諏訪神社は、天文11年(1542)甲賀三郎兼家が、関東から故郷に帰る途次、信濃国諏訪大社より分霊したもといわれる。境内には金刀比羅神社・山神社・稲荷社がある。

長泉寺 土山地先一里塚 大日川掘割跡 東海道反野畷碑
諏訪神社の直ぐ先右手に、浄土宗の生徳山長泉寺がある。
長泉寺の創建年代は不詳であるが、永禄元年(1558)喜伝中興と伝わり、本尊は阿弥陀如来で、延命地蔵尊も祀っている。
境内には、観音堂・水子供養五重塔などがある。
長泉寺を過ぎると、右手筋角に土山地先の一里塚跡がある。
土山町内の設置場所は、山中地先、土山地先、大野市場地先であったが、現在その跡はほとんど残っていない。土山地先の一里塚は、土山町北土山の大森慶司宅付近にあったと伝えられ、この付近の字名は一里山と名づけられている。
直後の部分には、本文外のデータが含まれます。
(* ===== verification/Runtime.v ===== *)
(** * The Streamlit runtime around the script: reruns and sequences of
    interactions

    Streamlit runs [src/main.py] from the top for every user action.
    [st.rerun()] (line 53) aborts the run and the runtime starts the
    script again at once, with the widgets keeping their values and the
    button released.  [serve] is that loop, with fuel bounding the number
    of runs and the stop point of the runtime carried into the rerun;
    [serve_run_page] shows two runs always suffice and give the page of
    [run_page_at], which is [run_page], the two-run interaction the rest
    of the development uses, when no stop is requested.  [run_pages]
    runs a sequence of interactions on one browser session: it stores
    at most two messages per interaction; from any reachable state two
    interactions (set the key, ask) store the answer to a prompt; a
    sequence of questions to a configured session grows the history by
    two messages each. *)

From stdpp Require Import base list strings gmap.
From S2P Require Import Prelude Python Registry Store Vendor Adapter Conversation Session Invariant.

Open Scope string_scope.
Open Scope list_scope.
Local Open Scope py_scope.

Section Serve.
Context `{Vendor}.

(** The script runner: run the script; on [st.rerun()] start the next
    run with the widgets of [rerun_input] and what is left of the stop
    point; any other end of the run is the page shown.  [None] when the
    fuel runs out first. *)
Fixpoint serve (fuel : nat) (inp : ui_input) (s : session) (stop : option nat) : option page :=
  match fuel with
  | O => None
  | S fuel' =>
      match script inp (mk_world_at s [] stop) with
      | (Raise RerunRequest, w) => serve fuel' (rerun_input inp) (w_session w) (w_stop w)
      | r => Some (page_of r)
      end
  end.

(** The run [st.rerun()] starts never asks for another one: its button
    is released, so the sidebar can only fail on the provider lookup or
    be stopped, and the main part catches everything but the stop. *)
Lemma script_rerun_input inp w o w' :
  script (rerun_input inp) w = (o, w') -> o <> Raise RerunRequest.
Proof.
  intros Hr ->.
  assert (Hro : raises_only is_Exception_or_stop (script (rerun_input inp))).
  { unfold script. apply raises_only_pbind; [unfold page_setup; frame_split|intros _].
    apply raises_only_pbind; [unfold sidebar, set_key_button; cbn [in_set_key rerun_input]; frame_split|].
    intros _ w0 e w0' Hm. pose proof (main_section_raises_stop _ _ _ _ Hm). by destruct e. }
  by pose proof (Hro _ _ _ Hr).
Qed.

Lemma serve_run_page fuel inp s stop : 2 <= fuel -> serve fuel inp s stop = Some (run_page_at inp s stop).
Proof.
  intros Hf. destruct fuel as [|[|fuel]]; [lia|lia|]. cbn [serve]. unfold run_page_at.
  destruct (script inp (mk_world_at s [] stop)) as [[a|[]] w]; try done. cbn [serve].
  destruct (script (rerun_input inp) (mk_world_at (w_session w) [] (w_stop w))) as [[b|e] w'] eqn:Hr; [done|].
  destruct e; try done. by destruct (script_rerun_input _ _ _ _ Hr).
Qed.

(** C22: the rerun loop of the runtime terminates: from any session
    state, any inputs and any stop point, two runs of the script are
    enough, and the page the runtime shows is the page of
    [run_page_at]. *)
Theorem serve_terminates fuel inp s stop : 2 <= fuel -> serve fuel inp s stop = Some (run_page_at inp s stop).
Proof. apply serve_run_page. Qed.
End Serve.

Lemma serve_terminates_witness :
  2 <= 2 /\
  @serve (fixed_reply_vendor "ok") 2 (mk_input "OpenAI" "sk-test" true None) empty_session None =
    Some (@run_page_at (fixed_reply_vendor "ok") (mk_input "OpenAI" "sk-test" true None) empty_session None).
Proof. split; [lia|]. apply serve_terminates. lia. Defined.

(** ** Sequences of interactions *)

Section Trace.
Context `{Vendor}.

(** The session state after the user's interactions, in order, from [s]. *)
Fixpoint run_pages (inps : list ui_input) (s : session) : session :=
  match inps with
  | [] => s
  | inp :: inps' => run_pages inps' (pg_session (run_page inp s))
  end.

Lemma run_pages_history_length inps s :
  session_wf s -> length (history (run_pages inps s)) <= length (history s) + 2 * length inps.
Proof.
  revert s. induction inps as [|inp inps IH]; intros s Hwf; cbn [run_pages length]; [lia|].
  etrans; [apply IH, run_page_wf, Hwf|].
  destruct (run_page_history inp s Hwf) as [-> | [-> | (p & key & prompt & _ & _ & _ & ->)]];
    rewrite ?length_app; cbn; lia.
Qed.

(** C23: the history grows by at most one exchange per interaction: after
    [n] interactions from a fresh session it holds at most [2 n]
    messages. *)
Theorem history_length_bound inps :
  length (history (run_pages inps empty_session)) <= 2 * length inps.
Proof. apply (run_pages_history_length inps empty_session). by split. Qed.
End Trace.

(** ** A sequence of questions *)

Section Questions.
Context `{Vendor}.

(** One question to a configured session: one exchange appended, the
    provider and the key kept. *)
Lemma run_page_question s p key name prompt :
  session_wf s -> ss_provider s = Some (provider_id p) -> ss_api_key s = Some key ->
  vendor_init p key = Ok tt -> name ∈ provider_names -> prompt <> "" ->
  let s' := pg_session (run_page (mk_input name key false (Some prompt)) s) in
  length (history s') = length (history s) + 2 /\ ss_provider s' = ss_provider s /\
  ss_api_key s' = ss_api_key s.
Proof.
  intros Hwf Hp Hk Hi Hname Hne s'. subst s'.
  destruct (session_wf_history s _ Hwf Hp) as [pairs Hh].
  rewrite <-(run_page_normalize (mk_input name key false (Some prompt)) s eq_refl Hname).
  rewrite (run_page_chat_eq _ _ p key (exchanges pairs) prompt); try done; [|by rewrite Hh].
  cbn. rewrite !length_app, Hh. cbn. split; [lia|done].
Qed.

(** C35: section 8 of the specification: on a configured session whose
    vendor library accepts the key, a sequence of non-empty questions
    makes the history grow by exactly two messages per question, and
    keeps the provider and the key. *)
Theorem questions_grow_history s p key name prompts :
  session_wf s -> ss_provider s = Some (provider_id p) -> ss_api_key s = Some key ->
  vendor_init p key = Ok tt -> name ∈ provider_names -> Forall (fun u => u <> "") prompts ->
  let s' := run_pages (map (fun u => mk_input name key false (Some u)) prompts) s in
  length (history s') = length (history s) + 2 * length prompts /\
  ss_provider s' = ss_provider s /\ ss_api_key s' = ss_api_key s.
Proof.
  intros Hwf Hp Hk Hi Hname Hprompts. revert s Hwf Hp Hk.
  induction Hprompts as [|u prompts Hu _ IH]; intros s Hwf Hp Hk; cbn [map run_pages length]; [split; [lia|done]|].
  destruct (run_page_question s p key name u Hwf Hp Hk Hi Hname Hu) as (Hlen & Hp' & Hk').
  destruct (IH (pg_session (run_page (mk_input name key false (Some u)) s))) as (Hlen2 & Hp2 & Hk2);
    [by apply run_page_wf|congruence|congruence|].
  split; [lia|]. split; congruence.
Qed.
End Questions.

Lemma questions_grow_history_witness :
  session_wf ex_session /\
  let s' := @run_pages (fixed_reply_vendor "ok")
              (map (fun u => mk_input "OpenAI" "sk-test" false (Some u)) ["How are you?"; "Bye"]) ex_session in
  length (history s') = length (history ex_session) + 2 * 2 /\
  ss_provider s' = ss_provider ex_session /\ ss_api_key s' = ss_api_key ex_session.
Proof.
  split; [apply ex_session_wf|].
  apply (@questions_grow_history (fixed_reply_vendor "ok") ex_session OpenAI "sk-test" "OpenAI");
    try reflexivity; [apply ex_session_wf|apply list_elem_of_In; cbn; tauto|].
  repeat constructor; discriminate.
Defined.

(** ** Liveness: configure, then ask *)

Section Liveness.
Context `{Vendor}.

Lemma configure_then_ask s name key prompt p :
  session_wf s ->
  providers_getitem name = Ok (provider_id p) -> key <> "" -> prompt <> "" ->
  vendor_init p key = Ok tt ->
  exists hist, (hist = [] \/ hist = history s) /\
    history (run_pages [mk_input name key true None; mk_input name key false (Some prompt)] s) =
      hist ++ [user_message (provider_id p) prompt;
               assistant_message (model_reply (mk_client p key) p
                                    (hist ++ [user_message (provider_id p) prompt]))].
Proof.
  intros Hwf Hid Hk Hne Hi. cbn [run_pages].
  destruct (run_page_set_key (mk_input name key true None) s _ eq_refl Hk Hid) as [els ->].
  cbn [pg_session in_api_key].
  set (k := keyed_session (provider_id p) key s).
  assert (Hwf1 : session_wf (set_messages (history k) k)).
  { apply keyed_session_wf; [eauto with py|done|done]. }
  destruct (session_wf_history _ (provider_id p) Hwf1 eq_refl) as [pairs Hpairs].
  rewrite history_set_messages in Hpairs.
  rewrite (run_page_chat_eq (mk_input name key false (Some prompt)) _ p key (exchanges pairs) prompt);
    try done; [| apply (providers_getitem_name _ _ Hid) | by rewrite <-Hpairs].
  cbn [pg_session]. rewrite history_set_messages, <-app_assoc, <-Hpairs.
  exists (history k). split; [apply keyed_session_history|done].
Qed.

(** C24: from every reachable session state, whatever happened before,
    the user can always get an answer: selecting a provider whose
    library accepts a non-empty key, pressing "Set API Key", then
    submitting a non-empty prompt stores that prompt and the adapter's
    reply to it as the last two messages, after the history the key
    change kept (empty when the provider changed). *)
Theorem set_key_then_ask_answers s name key prompt p :
  reachable s ->
  providers_getitem name = Ok (provider_id p) -> key <> "" -> prompt <> "" ->
  vendor_init p key = Ok tt ->
  exists hist, (hist = [] \/ hist = history s) /\
    history (run_pages [mk_input name key true None; mk_input name key false (Some prompt)] s) =
      hist ++ [user_message (provider_id p) prompt;
               assistant_message (model_reply (mk_client p key) p
                                    (hist ++ [user_message (provider_id p) prompt]))].
Proof. intros Hr. apply configure_then_ask, reachable_session_wf, Hr. Qed.
End Liveness.

Lemma set_key_then_ask_answers_witness :
  exists hist, (hist = [] \/ hist = history ex_reached) /\
    history (@run_pages (fixed_reply_vendor "Hi there")
               [mk_input "Cohere" "co-key" true None; mk_input "Cohere" "co-key" false (Some "Hi")]
               ex_reached) =
      hist ++ [user_message (provider_id Cohere) "Hi";
               assistant_message (@model_reply (fixed_reply_vendor "Hi there") (mk_client Cohere "co-key")
                                    Cohere (hist ++ [user_message (provider_id Cohere) "Hi"]))].
Proof.
  apply (@set_key_then_ask_answers (fixed_reply_vendor "Hi there") ex_reached "Cohere" "co-key" "Hi" Cohere);
    [apply ex_reached_reachable|reflexivity|discriminate|discriminate|reflexivity].
Defined.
ここは江戸日本橋から数えて111里目の一里塚跡である。
大日川の手前に大日川掘割跡がある。
大雨になると市場村・大野村方面の水害は酷く、大野村が市場村との境に堤を築くと、市場村は更に甚大な被害を受けた。
このため市場村は排水路を堀割りし、野洲川に流すことを計画し、元禄16年(1703)に完成した。
大日川に架かる大日川橋を渡ると、左手に東海道反野畷碑が建っている。
反野畷碑の脇には大日川掘割跡説明が有り、ここから西へ400m程松並木の畷道が続いている。

領堺石 東海道反野畷碑 花枝神社
先に進むと左手の植栽に隠れて領堺石 「従是東淀領」 が建っている。
土山には、淀藩の飛地があった。
領堺石の直ぐ先に東海道反野畷碑が建っている。
大日川橋からここまで、ほぼ400mが畷道である。
東海道反野畷碑の先で左に野洲川を見て、100m程進んだ右手筋角に花枝神社鳥居が建っている。社殿はここから北へ300m程先の国道1号線を越えたところにある。
花枝神社は、嘉祥3年(851)甲賀郡喜多牧大野村喜多兵官が坂本の日吉大社・八王子社の分霊を勧請したと伝えられている。本日はここで終了し、花枝神社前から1時間に1本のバスで水口へ向かう。